Les entrepreneurs décidés à conquérir la planète ne manquent pas, à Moscou moins qu’ailleurs. Leur appétit rappelle la formule de Marc Andreessen selon laquelle « le software est en train de manger le monde« . Le software russe, en l’occurrence, puisque la Russie fait partie du petit groupe de pays dans lesquels la qualité exceptionnelle des ingénieurs et les énormes ressources financières disponibles permettent de penser et d’agir « global ».
J’en ai pris conscience quand Andrey Gershfeld, du fond ABRT, m’a signalé que « beaucoup d’argent vient d’entrepreneurs qui ont fait fortune offline. Ils ont peu d’expertise en matière de TIC mais ils ont l’ambition qu’il faut et assez de capital. » Cette phrase contraste avec ce que j’ai souvent entendu partout où je suis allé : il y a de l’argent mais ceux qui le détiennent n’osent pas encore s’aventurer dans le virtuel et dans le capital risque. En Russie ils osent.
Quant aux ingénieurs, tout indique que leur réputation est fondée. Il suffit de retenir comme exemple le fait qu’une équipe de l’Université d’État de technologies de l’information, d’optique et de mécanique de Saint-Pétersbourg vient de remporter en mai, à Varsovie, le titre de championne du monde de programmation. Et ça n’est pas la première fois. Il y avait trois universités russes dans les 10 premières, à laquelle on peut ajouter une biélorusse (Harvard est septième et Stanford 14ème). En 2014 Saint Petersburg, Moscou, Beijing, Taiwan et Varsovie ont occupé les 5 premières places. L’université de New York est 13ème, Stanford est 45ème.
Mais, pour conquérir le monde, il faut des conquérants. Serguei Beloussov est un candidat idéal. Après avoir fondé Parallels, une entreprise de virtualisation connue pour son programme permettant d’utiliser Windows et Linux sur certains Mac, il est devenu un capital risqueur particulièrement agressif. Son fond s’appelle Runa Capital.
Dédaignant le sud et son propre pays il a mis ses équipes russes en place pour gagner les États-Unis, l’Europe et le Japon. Son fond se spécialise, selon sa propre formule, « dans tout ce qui est programmable : cloud, mobile, logiciels. C’est tout la même chose ou presque pareil. » Le « différentiateur », comme il dit – est « la capacité de mettre au point des logiciels complexes extrêmement technologiques », sophistiqués à l’extrême.
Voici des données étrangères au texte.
(* ===== verification/EngineLoop.v ===== *)
(** Model of the engine's main loop (server/agent/engine.go, [Run]): one
    iteration assembles a request, calls the model and either ends the run,
    appends a corrective or draft turn, or executes a batch of tool calls.

    Everything outside the engine is the state [W] with the oracles of the
    section: the model client, the context, the tools, the clock and what the rest
    of the process does between two steps ([env]).  Debug traces and metrics are
    not modelled. *)
From S2P Require Import Prelude GoStrings Json Conversation Jobs Tools Receipts Compaction HistoryRebuild.
From S2P Require Import FinalGuard Execution.
From Stdlib Require Import Ascii.
Open Scope string_scope.
Open Scope list_scope.

Section engine.
Context {W : Type} (registry : Registry W).
Context (llm : W -> PromptBundle -> list ToolSpec -> W * res string LLMResponse).
Context (sanitizeToolError decode_error sha : string -> string).
Context (spill : string -> option string).
Context (ctx_err : W -> option string) (interrupted : W -> string -> option ExecError).
Context (wait_delay env : W -> W) (clock : W -> time).
Context (getRuntimeVars : W -> list RuntimeContextBlock).
(** The blocks of the report view; taking it may mark it delivered. *)
Context (takeReportView : W -> W * list RuntimeContextBlock).
(** The report state's mutation version and whether it needs finalizing; [None]
    when no report state is attached. *)
Context (reportDraft : W -> option (Z * bool)).
(** Deployment configuration: iteration limit (0 is none), context window,
    failure threshold. *)
Context (iteration_limit window threshold : Z).
Context (toolSpecs : list ToolSpec).

(** * State of a run *)

Record RunState := {
  rn_engine : Engine;
  rn_jobs : option JobManager;
  rn_world : W;
  rn_events : list RuntimeEvent;
}.
Definition emit (st : RunState) (evs : list RuntimeEvent) : RunState :=
  {| rn_engine := rn_engine st; rn_jobs := rn_jobs st; rn_world := rn_world st; rn_events := rn_events st ++ evs |}.
Definition set_engine (st : RunState) (e : Engine) : RunState :=
  {| rn_engine := e; rn_jobs := rn_jobs st; rn_world := rn_world st; rn_events := rn_events st |}.
Definition set_world (st : RunState) (w : W) : RunState :=
  {| rn_engine := rn_engine st; rn_jobs := rn_jobs st; rn_world := w; rn_events := rn_events st |}.
Definition push (st : RunState) (item : ConversationItem) : RunState :=
  set_engine st (append_history (rn_engine st) item).

(** The variables of [Run] that live across iterations. *)
Record LoopVars := {
  lv_userTask : string;
  lv_facts : list RuntimeContextBlock;
  lv_injected : Z;
  lv_rejects : nat;
}.

(** What a step does next: go on, or return from [Run]. *)
Inductive flow (A : Type) := Next (a : A) | Return.
Arguments Next {A}. Arguments Return {A}.

Definition error_event (code message : string) : RuntimeEvent :=
  event EventError (OtherData (JObj [("message", JStr message); ("code", JStr code)])).
Definition cancelled_event : RuntimeEvent :=
  event EventRunCancelled (ErrorData "任务已取消").

(** * A batch of tool calls *)

Definition isSuccessfulDeliveryBoundaryResult (result : string) : bool :=
  let trimmed := TrimSpace result in
  if trimmed =? "" then false
  else match (let! v := Unmarshal trimmed in let! v := to_interface v in as_object v) with
  | None => false
  | Some payload =>
      match lookup_key payload "ok", lookup_key payload "is_finalized", lookup_key payload "delivery_state" with
      | Some (JBool ok), Some (JBool finalized), Some (JStr deliveryState) =>
          ok && finalized && (deliveryState =? "finalized")
      | _, _, _ => false
      end
  end.

(** [blockToolCall] *)
Definition blockToolCall (st : RunState) (call : LLMToolCall) (admission : Admission) : RunState :=
  let name := fc_Name (tc_Function call) in
  let errorCode :=
    if negb (ad_Code admission =? "") then ad_Code admission
    else if decide (ad_Kind admission = AdmissionDeny) then "approval_denied" else "approval_required" in
  let result := MarshalMap [("ok", JBool false); ("tool", JStr name); ("error_code", JStr errorCode);
                            ("message", JStr (ad_Reason admission))] in
  let st := emit st
    [event EventToolCall (ToolCallData (tc_ID call) name (fc_Arguments (tc_Function call)));
     event "approval_denied" (OtherData (JObj [("tool", JStr name);
       ("decision", JStr (admission_text (ad_Kind admission))); ("reason", JStr (ad_Reason admission))]));
     event EventToolResult (ToolResultData (tc_ID call) name result 0 false)] in
  push st (tool_item result (tc_ID call) name).

(** The loop of [finalResponseAfterFinalize]; [rejects] is how many more
    rejections are allowed. *)
Fixpoint final_loop (rejects : nat) (w : W) (bundle : PromptBundle) (baseHistory : list ConversationItem) :
    W * res string (string * string * LLMUsage) :=
  let '(w, r) := llm w bundle [] in
  match r with
  | Err err => (w, Err err)
  | Ok resp =>
      match rs_Choices resp with
      | [] => (w, Err "LLM returned empty response")
      | choice :: _ =>
          let summary := lm_Content (ch_Message choice) in
          let reasoning := lm_ReasoningContent (ch_Message choice) in
          if blank summary then (w, Err "LLM returned empty final response")
          else if negb (containsRawToolMarkup summary) then (w, Ok (summary, reasoning, rs_Usage resp))
          else match rejects with
          | O => (w, Ok (summary, reasoning, rs_Usage resp))
          | S rejects =>
              final_loop rejects w
                {| pb_Policy := pb_Policy bundle; pb_PolicyAppendix := ""; pb_Task := "";
                   pb_RuntimeContext := pb_RuntimeContext bundle;
                   pb_History := baseHistory ++ [text_item LLMRoleUser finalMarkupCorrectionMessage] |} baseHistory
          end
      end
  end.

Definition add_usage (e : Engine) (usage : LLMUsage) : Engine :=
  with_usage e (if (0 <? us_PromptTokens usage)%Z then us_PromptTokens usage else en_lastPromptTokens e)
    (en_promptTokens e + us_PromptTokens usage)%Z (en_completionTokens e + us_CompletionTokens usage)%Z.

(** The request of the final response. *)
Definition final_bundle (st : RunState) : RunState * PromptBundle :=
  let '(w, view) := takeReportView (rn_world st) in
  let '(jobs, bundle) := buildBundleLocked (rn_engine st) (rn_jobs st) (clock w) "" (getRuntimeVars w) [] view in
  ({| rn_engine := rn_engine st; rn_jobs := jobs; rn_world := w; rn_events := rn_events st |}, bundle).

Definition finalResponseAfterFinalize (st : RunState) : RunState * res string string :=
  let '(st, bundle) := final_bundle st in
  let '(w, r) := final_loop maxFinalMarkupRejects (rn_world st) bundle (pb_History bundle) in
  let st := set_world st w in
  match r with
  | Err err => (st, Err err)
  | Ok (summary, reasoning, usage) =>
      (set_engine st (add_usage (append_history (rn_engine st) (assistant_item summary reasoning [])) usage), Ok summary)
  end.

(** A call that asks to suspend the run. *)
Definition suspend_call (st : RunState) (tool : option (Tool W)) (call : LLMToolCall) : RunState * flow unit :=
  match tool with
  | Some t =>
      match t_SuspensionEvent t with
      | None => (emit st [error_event "invalid_suspension_contract" "工具挂起协议无效"], Return)
      | Some provider =>
          match provider (tc_ID call) (fc_Arguments (tc_Function call)) with
          | Err err =>
              let result := MarshalMap [("ok", JBool false); ("tool", JStr (fc_Name (tc_Function call)));
                ("message", JStr ("invalid suspension tool arguments: " ++ err)%string)] in
              let st := emit st [event EventToolResult
                (ToolResultData (tc_ID call) (fc_Name (tc_Function call)) result 0 false)] in
              (push st (tool_item result (tc_ID call) ""), Next tt)
          | Ok payload =>
              let st := set_engine st (with_suspension (rn_engine st) (tc_ID call)) in
              (emit st [event EventUserRequestInput (OtherData payload)], Return)
          end
      end
  | None => (emit st [error_event "invalid_suspension_contract" "工具挂起协议无效"], Return)
  end.

Definition futures_map : Type := gmap string (res ExecError string).

(** The execution of an admitted call, from the tool_call event to the end of the
    loop body. *)
Definition run_call (st : RunState) (planned : plannedToolCall W) (futures : futures_map) : RunState * flow unit :=
  let call := pl_call planned in
  let name := fc_Name (tc_Function call) in
  let st := emit st [event EventToolCall (ToolCallData (tc_ID call) name (fc_Arguments (tc_Function call)))] in
  let '(w, r) := runPlannedToolCall registry ctx_err interrupted wait_delay call futures (rn_world st) in
  let st := set_world st w in
  match ctx_err (rn_world st) with
  | Some _ => (emit st [cancelled_event], Return)
  | None =>
      let '(raw, execErr) := match r with Ok result => (result, None) | Err err => ("", Some err) end in
      let '(result, success, _) := normalizeToolExecutionResult sanitizeToolError decode_error name raw execErr in
      let st := set_engine st (recordToolOutcome (rn_engine st) name result success) in
      let st := emit st [event EventToolResult (ToolResultData (tc_ID call) name result 0 success)] in
      let st := set_world st (env (rn_world st)) in
      match ctx_err (rn_world st) with
      | Some _ => (emit st [cancelled_event], Return)
      | None =>
          match compactToolResult result with
          | None => (emit st [error_event "tool_result_compaction_failed" "处理工具结果失败"], Return)
          | Some compacted =>
              let compacted := pruneToolResultForHistory spill name compacted in
              let st := set_engine st (recordRepeatCall (rn_engine st) call) in
              let st := push st (tool_item compacted (tc_ID call) "") in
              if cap_DeliveryBoundary (pl_capability planned) && isSuccessfulDeliveryBoundaryResult result then
                match finalResponseAfterFinalize st with
                | (st, Err _) => (emit st [error_event "final_response_failed" "生成最终回复失败"], Return)
                | (st, Ok summary) => (emit st [event EventRunCompleted (CompleteData summary)], Return)
                end
              else (st, Next tt)
          end
      end
  end.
A l’appui de sa thèse, outre Parallels qui l’a mis en orbite, il donne l’exemple de Nginx, une compagnie qui produit le logiciel « qui fait tourner Facebook, LinkedIn et Spotify » et dont Wikipedia nous apprend qu’il est utilisé par 25% des 1000 sites web les plus visités.
Dans un autre domaine, il cite le jeu online World of Tanks qui repose sur des représentations graphiques fidèles et « des restitutions mathématiques extrêmement complexes ». D’une façon plus générale il pense que l’informatique russe est particulièrement performante dans le domaine des logiciels scientifiques comme la bio-informatique, mais aussi la sécurité (avec Kapersky, par exemple), les moteurs de recherche (comme Yandex qui tient tête à Google en Russie), le data mining, « tout ce qui vient des mathématiques et qui implique des systèmes ou des algorithmes complexes ».
Mais sa vision mondialisante tient aussi au fait que : « La Russie est un petit marché qui ne regroupe que 2% de la population mondiale. » C’est ce qu’il m’a déclaré au cours d’un entretien dans ses bureaux de Moscou en juillet 2012. « Tout ce qui se centre sur la Russie est condamné à être insignifiant. Mon entreprise n’y fait pas de business. Nos affaires sont globales avec de la technologie et des équipes russes. Dans une telle perspective l’Inde et l’Afrique ne sont pas intéressantes. Il y a plus d’utilisateurs mais moins d’argent et il en sera ainsi pendant longtemps. »
Dans le monde des technologies de l’information il est indispensable de faire attention à ce qui se passe en Russie. La brèche de perception est impressionnante. Le pays doit certes faire face à de fortes pressions économiques et politiques mais cela n’a rien à voir avec la qualité des développeurs et l’appétit des hommes et femmes d’affaire, surtout quand ils s’installent à Singapour comme Beloussov qui en détient même un passeport.
Cet article a été publié par La Tribune le 26 mai 2015.